A mathematical model is presented that describes permeation of hydrogen peroxide across a cell membrane and the implications of solute decomposition by catalase inside the cell. The model was checked and analysed by means of a numerical calculation that raised predictions for measured osmotic pressure relaxation curves. Predictions were tested with isolated internodal cells of CHARA: corallina, a model system for investigating interactions between water and solute transport in plant cells. Series of biphasic osmotic pressure relaxation curves with different concentrations of H(2)O(2) of up to 350 mol m(-3) are presented.
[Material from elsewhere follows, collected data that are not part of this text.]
Fixpoint drop_while {A} (f : A → bool) (l : list A) : list A :=
  match l with
  | [] => []
  | x :: l' => if f x then drop_while f l' else l
  end.

Fixpoint take_while {A} (f : A → bool) (l : list A) : list A :=
  match l with
  | [] => []
  | x :: l' => if f x then x :: take_while f l' else []
  end.

(** [s.startswith(p)] *)
Fixpoint startswith (p s : list N) : bool :=
  match p, s with
  | [], _ => true
  | _ :: _, [] => false
  | a :: p', b :: s' => if decide (a = b) then startswith p' s' else false
  end.

(** [sub in s] *)
Fixpoint contains (sub s : list N) : bool :=
  startswith sub s ||
  match s with
  | [] => false
  | _ :: s' => contains sub s'
  end.

(** [sep.join(parts)] *)
Fixpoint join (sep : list N) (parts : list (list N)) : list N :=
  match parts with
  | [] => []
  | [p] => p
  | p :: ps => p ++ sep ++ join sep ps
  end.

(** Truthiness of an optional string: [None] and [""] are falsy. *)
Definition truthy (o : option (list N)) : bool :=
  match o with
  | Some (_ :: _) => true
  | _ => false
  end.

(** [a or b] on optional strings. *)
Definition py_or (a b : option (list N)) : option (list N) :=
  if truthy a then a else b.

(** ** Parsed documents (BeautifulSoup trees) *)

(** A node is a string or a tag.  A tag has a name, the token list of its
    multi-valued [class] attribute (empty when the attribute is missing)
    and a dictionary of its single-valued attributes ([data-testid],
    [href], ...). *)
Inductive node :=
| NString (s : list N)
| NTag (name : list N) (class : list (list N))
       (attrs : gmap (list N) (list N)) (children : list node).

(** ** The runtime and library tables the source relies on *)

Class Platform := {
  (** whitespace removed by [str.strip()] *)
  isspace : N → bool;
  (** the characters matched by [\d] *)
  isdecimal : N → bool;
  (** the digit a [\d] character stands for in [int(...)] *)
  decimal_value : N → Z;
  (** the characters matched by [\w] *)
  isword : N → bool;
  (** [str.lower()] *)
  str_lower : list N → list N;
  (** [BeautifulSoup(html, "html.parser")]: the root of the parsed tree *)
  html_parser : list N → node
}.

(** ** Exceptions, effects and the monad of the embedding *)

(** The exceptions the program meets; all are subclasses of [Exception]. *)
Inductive exn :=
| ValueError
| AttributeError
| OverflowError
| ClientError      (* aiohttp transport and payload errors *)
| TimeoutError
| PlaywrightError
| OtherException (name : string).
(** * View-state controller of the NBA statistics viewer

    A shallow embedding of the decision logic of [frontend/src/App.tsx]
    (tab navigation, leaderboard pagination, typeahead search, player
    detail resolution, the chat page) and of [frontend/src/Standings.tsx]
    (standings sort, East/West partition, what the page shows and the
    rank chip), with the properties stated about them.

    Conventions of the embedding.
    - A JavaScript string is a [string]: a sequence of code units below
      256.  On that domain [trim], [toLowerCase] and [includes] are the
      built-ins, exactly.
    - A JavaScript number that is an id, a count or a limit is a [Z]; a
      statistic is a [Q] (every finite double is a rational, and the code
      only looks at signs of differences).
    - React state is a record.  An event handler, an effect, a timer
      callback or a promise callback is a function from the render it
      closes over to the list of things it does, in program order: state
      setters are queued and applied together at the next render, while
      a ref write, a [fetch] and a [setTimeout] happen at once.  After a
      render React runs the effects whose dependencies changed, against
      that render; what they set leads to the next render.  React renders
      between two events, so a handler always closes over the last render.
    - The world outside is a clock, the list of pending timers and the list
      of requests in flight; an event is a user action, time passing, or a
      reply to a request in flight, replies coming in any order. *)

From Stdlib Require Import ZArith QArith Bool List String Ascii Lia Lqa.
From Stdlib Require Import Permutation Sorted.
Import ListNotations.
A detailed description of determination of permeability (P(s)) and reflection coefficients (sigma(s)) for H(2)O(2) is given in the presence of the chemical reaction in the cell. Mean values were P(s)=(3.6+/-1.0) 10(-6) m s(-1) and sigma(s)=(0.33+/-0.12) (+/-SD, N=6 cells). Besides transport properties, coefficients for the catalase reaction following a Michaelis-Menten type of kinetics were determined. Mean values of the Michaelis constant (k(M)) and the maximum rate of decompositon (v(max)) were k(M)=(85+/-55) mol m(-3) and v(max)=(49+/-40) nmol (s cell)(-1), respectively. The absolute values of P:(s) and sigma(s) of H(2)O(2) indicated that hydrogen peroxide, a molecule with chemical properties close to that of water, uses water channels (aquaporins) to cross the cell membrane rapidly. When water channels were inhibited with the blocker mercuric chloride (HgCl(2)), the permeabilities of both water and H(2)O(2) were substantially reduced. In fact, for the latter, it was not measurable. It is suggested that some of the water channels in CHARA: (and, perhaps, in other species) serve as 'peroxoporins' rather than as 'aquaporins'.